The fund manager’s disciplined portfolio management is based on three ESG conviction levels: 1. Limited Conviction: VNHAM agrees with the portfolio company on the required ESG data to be provided, as well as on specific target parameters to be reached within one year. Until such data are available, the company is classified in this lowest category with a target investment level of 3% of the funds’ net asset value (NAV). 2. Full Conviction: Once more ESG data are available, and if the company commits to further improving its ESG practices, the company qualifies for category upgrading with a 5% NAV target.

3. Strong Conviction: The top-performing companies, both in financial terms as well as in their ESG practices, will qualify for the top status with a 7% NAV target.

The investment process awards portfolio companies’ strong financial and ESG performance either with an upgrade or overweighting within the existing conviction range. In the reverse case, the portfolio strategy manager may underweight or downgrade the firm.
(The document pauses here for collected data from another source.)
Lemma keys_update_rows (b : Booking) (rows : list Booking) :
  map booking_id (update_rows b rows) = map booking_id rows.
Proof.
  induction rows as [|r rows IH]; [reflexivity|].
  cbn [update_rows map]. fold (update_rows b rows). rewrite IH.
  destruct (has_booking_id (booking_id b) r) eqn:Hr; [|reflexivity].
  apply has_booking_id_true in Hr. now rewrite Hr.
Qed.

(** Saving an instance that was read from the table is an update, never an
    insert. *)
Lemma rows_after_status_save (s : string) (b : Booking) (pk : string) (db : Database) :
  lookup_booking pk db = Some b ->
  bookings (snd (save (set_status s b) db)) =
    update_rows (set_status s b) (bookings db).
Proof.
  intros Hl. cbn [save snd bookings]. unfold write_row.
  rewrite set_status_id.
  rewrite (lookup_booking_id pk db b Hl).
  unfold lookup_booking in Hl. now rewrite (find_existsb pk _ b Hl).
Qed.

Section Transitions.

Variable filter_queryset : Backends Booking.
Variable detail : Booking -> json.

Local Abbreviation get_object := (BookingViewSet.get_object filter_queryset).
Local Abbreviation confirm := (BookingViewSet.confirm filter_queryset detail).
Local Abbreviation cancel := (BookingViewSet.cancel filter_queryset detail).
Local Abbreviation dispatch := (handle filter_queryset detail).
Local Abbreviation serve_all := (serve filter_queryset detail).

(** The database a request leaves behind: either the one it found, or the
    one in which the booking it read was saved with a new status. *)
Lemma handle_db (r : request) (db : Database) :
  snd (dispatch r db) = db \/
  exists b s,
    lookup_booking (target r) db = Some b /\
    status b <> s /\
    (s = "canceled" \/ (s = "confirmed" /\ status b = "pending")) /\
    snd (dispatch r db) = snd (save (set_status s b) db).
Proof.
  destruct r as [query pk|query pk]; cbn [handle target].
  - destruct (get_object_cases filter_queryset query pk db)
      as [(b & Hg & Hl)|(e & Hg)].
    + destruct (String.eqb_spec (status b) "pending") as [Hs|Hs].
      * right. exists b, "confirmed".
        rewrite (confirm_accepted filter_queryset detail query pk db b Hg Hs).
        repeat split; [exact Hl|rewrite Hs; discriminate|right; now split].
      * left. now rewrite (confirm_rejected filter_queryset detail query pk db b Hg Hs).
    + left. now rewrite (confirm_unresolved filter_queryset detail query pk db e Hg).
  - destruct (get_object_cases filter_queryset query pk db)
      as [(b & Hg & Hl)|(e & Hg)].
    + destruct (String.eqb_spec (status b) "canceled") as [Hs|Hs].
      * left. now rewrite (cancel_rejected filter_queryset detail query pk db b Hg Hs).
      * right. exists b, "canceled".
        rewrite (cancel_accepted filter_queryset detail query pk db b Hg Hs).
        repeat split; [exact Hl|exact Hs|now left].
    + left. now rewrite (cancel_unresolved filter_queryset detail query pk db e Hg).
Qed.

Lemma get_object_unknown (query : Request) (pk : string) (db : Database) :
  lookup_booking pk db = None ->
  get_object query pk db =
    (Raised match filter_queryset query db with
            | Raised e => e
            | Returned _ => Http404
            end, db).
Proof.
  intros Hl. unfold BookingViewSet.get_object. rewrite Hl.
  destruct (filter_queryset query db); reflexivity.
Qed.

(** X1. A request for a key that is in no row never succeeds, for [confirm]
    as for [cancel]: it raises [Http404], or the exception of the filter
    backends when they refuse the query string, and the database is the one
    it found. *)
Theorem unknown_booking_is_not_found (query : Request) (pk : string) (db : Database) :
  lookup_booking pk db = None ->
  confirm query pk db =
    (Raised match filter_queryset query db with
            | Raised e => e
            | Returned _ => Http404
            end, db) /\
  cancel query pk db =
    (Raised match filter_queryset query db with
            | Raised e => e
            | Returned _ => Http404
            end, db).
Proof.
  intros Hl. split.
  - apply confirm_unresolved. now apply get_object_unknown.
  - apply cancel_unresolved. now apply get_object_unknown.
Qed.

Lemma handle_other (r : request) (pk' : string) (db : Database) :
  pk' <> target r ->
  lookup_booking pk' (snd (dispatch r db)) = lookup_booking pk' db.
Proof.
  intros Hne.
  destruct (handle_db r db) as [Heq|(b & s & Hl & _ & _ & Heq)]; rewrite Heq.
  - reflexivity.
  - unfold lookup_booking. rewrite (rows_after_status_save s b _ db Hl).
    apply find_update_rows_other. rewrite set_status_id.
    rewrite (lookup_booking_id _ db b Hl). congruence.
Qed.

Lemma handle_other_tables (r : request) (db : Database) :
  users (snd (dispatch r db)) = users db /\
  properties_tbl (snd (dispatch r db)) = properties_tbl db.
Proof.
  destruct (handle_db r db) as [Heq|(b & s & _ & _ & _ & Heq)]; rewrite Heq;
    split; reflexivity.
Qed.

(** X2. A request on the booking [pk] leaves every other booking as it was:
    a read of another key gives the same row before and after, and the user
    and property tables are untouched. *)
Theorem other_rows_untouched (r : request) (pk' : string) (db : Database) :
  pk' <> target r ->
  lookup_booking pk' (snd (dispatch r db)) = lookup_booking pk' db /\
  users (snd (dispatch r db)) = users db /\
  properties_tbl (snd (dispatch r db)) = properties_tbl db.
Proof.
  intros Hne. split; [exact (handle_other r pk' db Hne)|].
  exact (handle_other_tables r db).
Qed.

Lemma handle_keys (r : request) (db : Database) :
  map booking_id (bookings (snd (dispatch r db))) =
    map booking_id (bookings db).
Proof.
  destruct (handle_db r db) as [Heq|(b & s & Hl & _ & _ & Heq)]; rewrite Heq.
  - reflexivity.
  - rewrite (rows_after_status_save s b _ db Hl). apply keys_update_rows.
Qed.

(** X3. Whatever sequence of confirm and cancel requests is served, the
    booking table keeps its keys, row for row in the same order: no booking
    is added, removed or moved; so unique primary keys stay unique. *)
Theorem serve_keeps_the_rows (rs : list request) (db : Database) :
  map booking_id (bookings (serve_all rs db)) = map booking_id (bookings db) /\
  primary_keys_unique (serve_all rs db) = primary_keys_unique db.
Proof.
  assert (Hk : map booking_id (bookings (serve_all rs db)) =
               map booking_id (bookings db)).
  { revert db. induction rs as [|r rs IH]; intros db; [reflexivity|].
    cbn [serve]. rewrite IH. apply handle_keys. }
  split; [exact Hk|]. unfold primary_keys_unique. now rewrite Hk.
Qed.

(** *** Statuses over sequences of requests *)

Lemma handle_status (r : request) (pk : string) (db : Database) (s : string) :
  status_in_db pk db = Some s ->
  exists s',
    status_in_db pk (snd (dispatch r db)) = Some s' /\
    (s' = s \/ (s = "pending" /\ s' = "confirmed") \/ s' = "canceled").
Proof.
  intros Hs.
  destruct (String.eqb_spec pk (target r)) as [Hpk|Hpk].
  - destruct (handle_db r db) as [Heq|(b & s0 & Hl & _ & Hs0 & Heq)]; rewrite Heq.
    + exists s. split; [exact Hs|now left].
    + subst pk. exists s0. unfold status_in_db in *.
      rewrite (lookup_after_status_save s0 b _ db Hl).
      rewrite Hl in Hs. cbn in Hs. injection Hs as Hs.
      split; [reflexivity|].
      destruct Hs0 as [Hc|[Hc Hp]]; [now right; right|].
      right; left. split; congruence.
  - exists s. unfold status_in_db in *.
    rewrite (handle_other r pk db Hpk). split; [exact Hs|now left].
Qed.
Lemma lowered_iff_sameSpelling (type word : string) :
  lowerLetters word = word ->
  (lowerLetters type = word <-> sameSpelling type word = true).
Proof.
  intros Hw. split.
  - intros <-. apply sameSpelling_with_lowerLetters.
  - intros H. rewrite <- Hw. now apply sameSpelling_lowerLetters.
Qed.

(** X13. [getTypeIcon] ignores the case of the letters of its argument:
    two types that differ at most in the case of their letters A..Z get
    the same icon.  A type gets the image, text or audio icon exactly when
    it is a spelling, in any mix of capitals and small letters, of
    [image], [text] or [audio] respectively, and the fallback icon
    otherwise. *)
Theorem X13_getTypeIcon_ignores_case :
  (forall a b, sameSpelling a b = true -> getTypeIcon a = getTypeIcon b)
  /\ (forall type,
        (getTypeIcon type = ImageIcon <-> sameSpelling type "image" = true)
        /\ (getTypeIcon type = FileText <-> sameSpelling type "text" = true)
        /\ (getTypeIcon type = Headphones <-> sameSpelling type "audio" = true)
        /\ (getTypeIcon type = MessageCircle <->
              sameSpelling type "image" = false
              /\ sameSpelling type "text" = false
              /\ sameSpelling type "audio" = false)).
Proof.
  split.
  - intros a b H. unfold getTypeIcon.
    now rewrite (sameSpelling_lowerLetters a b H).
  - intros type.
    assert (forall word,
               lowerLetters word = word ->
               (sameSpelling type word = false <-> lowerLetters type <> word))
      as Hf.
    { intros word Hw. rewrite <- not_true_iff_false.
      now rewrite <- (lowered_iff_sameSpelling type word Hw). }
    rewrite <- (lowered_iff_sameSpelling type "image" eq_refl).
    rewrite <- (lowered_iff_sameSpelling type "text" eq_refl).
    rewrite <- (lowered_iff_sameSpelling type "audio" eq_refl).
    rewrite (Hf "image" eq_refl), (Hf "text" eq_refl), (Hf "audio" eq_refl).
    unfold getTypeIcon.
    destruct (String.eqb_spec (lowerLetters type) "image") as [-> | H1].
    { repeat split; intros; try reflexivity; try discriminate;
        intuition congruence. }
    destruct (String.eqb_spec (lowerLetters type) "text") as [-> | H2].
    { repeat split; intros; try reflexivity; try discriminate;
        intuition congruence. }
    destruct (String.eqb_spec (lowerLetters type) "audio") as [-> | H3].
    { repeat split; intros; try reflexivity; try discriminate;
        intuition congruence. }
    repeat split; intros; try discriminate; try assumption; try contradiction.
Qed.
Each conviction level allows the investment to be adjusted within a defined investment range. On an ongoing basis, VNHAM’s analysts spend as much—if not more—time on their portfolio companies’ sustainability issues rather than on financial performance. Yet VNHAM feels strongly that it is all worth the effort.
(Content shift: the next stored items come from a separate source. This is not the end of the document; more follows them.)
Lemma connect_without_address (e : PolarDevice.env) (s : PolarDevice.t) :
  PolarDevice.address_set s = false -> PolarDevice.connect e s = (Ok tt, s, []).
Proof.
  intros Ha. unfold PolarDevice.connect. rewrite bind_get, Ha. reflexivity.
Qed.

Lemma setup_run (e : PolarDevice.env) (s : PolarDevice.t) :
  PolarDevice.setup e s =
  if PolarDevice.connected s then
    match PolarDevice.start_notify_res e with
    | Ok _ => (Ok tt, s, [EvStartNotify Strap])
    | Raise x =>
        if is_Exception x
        then (Ok tt, PolarDevice.set_connected false s,
              [EvStartNotify Strap; EvLogError Strap])
        else (Raise x, s, [EvStartNotify Strap])
    end
  else (Ok tt, s, []).
Proof.
  unfold PolarDevice.setup. rewrite bind_get.
  destruct (PolarDevice.connected s); [|reflexivity]. cbn [negb].
  unfold try_except, await.
  destruct (PolarDevice.start_notify_res e) as [[]|x]; [reflexivity|].
  destruct x; reflexivity.
Qed.

Lemma reconcile_address_set (e : PolarDevice.env) (s : PolarDevice.t) :
  PolarDevice.address_set (reconcile e s) = PolarDevice.address_set s.
Proof. unfold reconcile. destruct (PolarDevice.client s); reflexivity. Qed.

Lemma reconcile_keeps_battery (e : PolarDevice.env) (s : PolarDevice.t) :
  PolarDevice.battery (reconcile e s) = PolarDevice.battery s /\
  PolarDevice._last_battery_read (reconcile e s) = PolarDevice._last_battery_read s.
Proof. unfold reconcile. destruct (PolarDevice.client s); split; reflexivity. Qed.

(** C7: when [update] finds the session Disconnected (once reconciled with
    the transport), and the connect and the subscription both succeed, the
    session is Connected at the end of that same call; the call performs the
    connect, the settle delay and the subscription and nothing else: no
    battery read is attempted, and [battery] and the time of the last read are
    untouched. *)
Theorem strap_reconnect_tick (e : PolarDevice.env) (s : PolarDevice.t)
    (Hdisc : reconciled e s = false)
    (Haddr : PolarDevice.address_set s = true)
    (Hconn : PolarDevice.connect_res e = Ok tt)
    (Hlink : PolarDevice.is_connected e = true)
    (Hsub : PolarDevice.start_notify_res e = Ok tt) :
  outcome_of (PolarDevice.update e) s = Ok tt /\
  PolarDevice.connected (state_after (PolarDevice.update e) s) = true /\
  trace_of (PolarDevice.update e) s
    = [EvConnect Strap; EvSleep 1; EvStartNotify Strap] /\
  ~ In EvReadBattery (trace_of (PolarDevice.update e) s) /\
  PolarDevice.battery (state_after (PolarDevice.update e) s)
    = PolarDevice.battery s /\
  PolarDevice._last_battery_read (state_after (PolarDevice.update e) s)
    = PolarDevice._last_battery_read s.
Proof.
  destruct (reconcile_keeps_battery e s) as [Hb Hl].
  assert (PolarDevice.update e s =
          (Ok tt,
           PolarDevice.set_connection_start (PolarDevice.t_connect e)
             (PolarDevice.set_connected true
                (PolarDevice.set_client true (reconcile e s))),
           [EvConnect Strap; EvSleep 1; EvStartNotify Strap])) as E.
  { rewrite (update_when_disconnected e s Hdisc).
    unfold bind at 1.
    rewrite connect_run by (now rewrite reconcile_address_set).
    rewrite Hconn, Hlink, bind_get.
    cbn [PolarDevice.connected PolarDevice.set_connection_start
         PolarDevice.set_connected].
    rewrite setup_run, Hsub. reflexivity. }
  unfold outcome_of, state_after, trace_of. rewrite E.
  cbn [PolarDevice.connected PolarDevice.set_connection_start
       PolarDevice.set_connected PolarDevice.set_client
       PolarDevice.battery PolarDevice._last_battery_read fst snd].
  split; [reflexivity|]. split; [reflexivity|]. split; [reflexivity|].
  split; [|split; assumption].
  intros [H|[H|[H|[]]]]; discriminate.
Qed.

Lemma strap_reconnect_tick_witness :
  let e := PolarDevice.mk_env false (Ok tt) true 1000 (Ok tt) 1001
             (Ok [x5a]) 1002 (Ok tt) (Ok tt) in
  let s := PolarDevice.init "C0:FF:EE" in
  PolarDevice.connected s = false /\
  PolarDevice.connected (state_after (PolarDevice.update e) s) = true /\
  ~ In EvReadBattery (trace_of (PolarDevice.update e) s).
Proof.
  intros e s.
  pose proof (strap_reconnect_tick e s eq_refl eq_refl eq_refl eq_refl eq_refl)
    as (_ & Hc & _ & Hn & _).
  split; [reflexivity|]. split; [exact Hc|exact Hn].
Defined.

(** Whatever the outcome of the reconnect attempt, a tick that finds the
    session Disconnected attempts no battery read. *)
Lemma disconnected_tick_reads_no_battery (e : PolarDevice.env) (s : PolarDevice.t) :
  reconciled e s = false ->
  battery_read_attempted e s = false /\
  PolarDevice.battery (state_after (PolarDevice.update e) s)
    = PolarDevice.battery s /\
  PolarDevice._last_battery_read (state_after (PolarDevice.update e) s)
    = PolarDevice._last_battery_read s.
Proof.
  intros Hdisc.
  destruct (reconcile_keeps_battery e s) as [Hb Hl].
  unfold battery_read_attempted, state_after.
  rewrite (update_when_disconnected e s Hdisc).
  set (s0 := reconcile e s) in *.
  match goal with |- context [?m s0] => set (r := m s0) end.
  assert (existsb (fun ev => match ev with EvReadBattery => true | _ => false end)
            (snd r) = false /\
          PolarDevice.battery (snd (fst r)) = PolarDevice.battery s0 /\
          PolarDevice._last_battery_read (snd (fst r))
            = PolarDevice._last_battery_read s0) as (H1 & H2 & H3).
  { assert (r = (PolarDevice.connect e ;;
                 s2 <- get ;;
                 if PolarDevice.connected s2 then PolarDevice.setup e else ret tt)
                  s0) as Er by reflexivity.
    clearbody r. unfold bind at 1 in Er.
    destruct (PolarDevice.address_set s0) eqn:Ha.
    - rewrite (connect_run e _ Ha) in Er.
      destruct (PolarDevice.connect_res e) as [[]|x];
        [destruct (PolarDevice.is_connected e)|destruct (is_Exception x)];
        rewrite ?bind_get in Er;
        cbn [PolarDevice.connected PolarDevice.set_connection_start
             PolarDevice.set_connected] in Er;
        rewrite ?setup_run in Er;
        cbn [PolarDevice.connected PolarDevice.set_connection_start
             PolarDevice.set_connected] in Er;
        try (destruct (PolarDevice.start_notify_res e) as [[]|y];
             [|destruct (is_Exception y)]);
        subst r; cbn; auto.
    - rewrite (connect_without_address e _ Ha), bind_get in Er.
      destruct (PolarDevice.connected s0) eqn:Hc.
      + rewrite setup_run, Hc in Er.
        destruct (PolarDevice.start_notify_res e) as [[]|y];
          [|destruct (is_Exception y)]; subst r; cbn; auto.
      + subst r; cbn; auto. }
  rewrite H1, H2, H3. auto.
Qed.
The result of this unique combined approach is commendable: Conservative projections of the VNH portfolio growth show a weighted average EPS growth 2017/2018 of 21.5%—28% higher than the marketconsensus EPS growth of 16.8%. 1

Portfolio Decisions Driven by ESG Analysis

VNHAM has divested from companies more for ESG reasons than for their failings to reach financial performance targets. The most common exit cause was insufficient corporate governance standards. In 2013, Global Witness issued the “Rubber Baron” report on Vietnamese companies’ major ESG sins committed through their expansion strategies in Cambodia and Laos.

The very next day, VNHAM initiated an exit from three rubber company investments.

While challenges remain on various fronts, the reporting standards are gradually improving. As of mid-year 2017, 22 out of VNHAM’s 28 portfolio companies had sustainability reporting included in their annual report, of which six followed the GRI G4 standard. The other six published a separate high-quality and detailed sustainability report. The willingness to adopt a sustainable strategy reflects a 360° thinking and long-term strategic planning by a company’s top management, which in turn results in higher long-term profitability for shareholders. The sustainability journey in Vietnam may still be long, but the consistent progress shows that it can be a very rewarding one.

Endnote

1 The market-consensus figure was adjusted by excluding three highly speculative companies, which publish ultra-high EPS growth figures in combination with a micro free-float.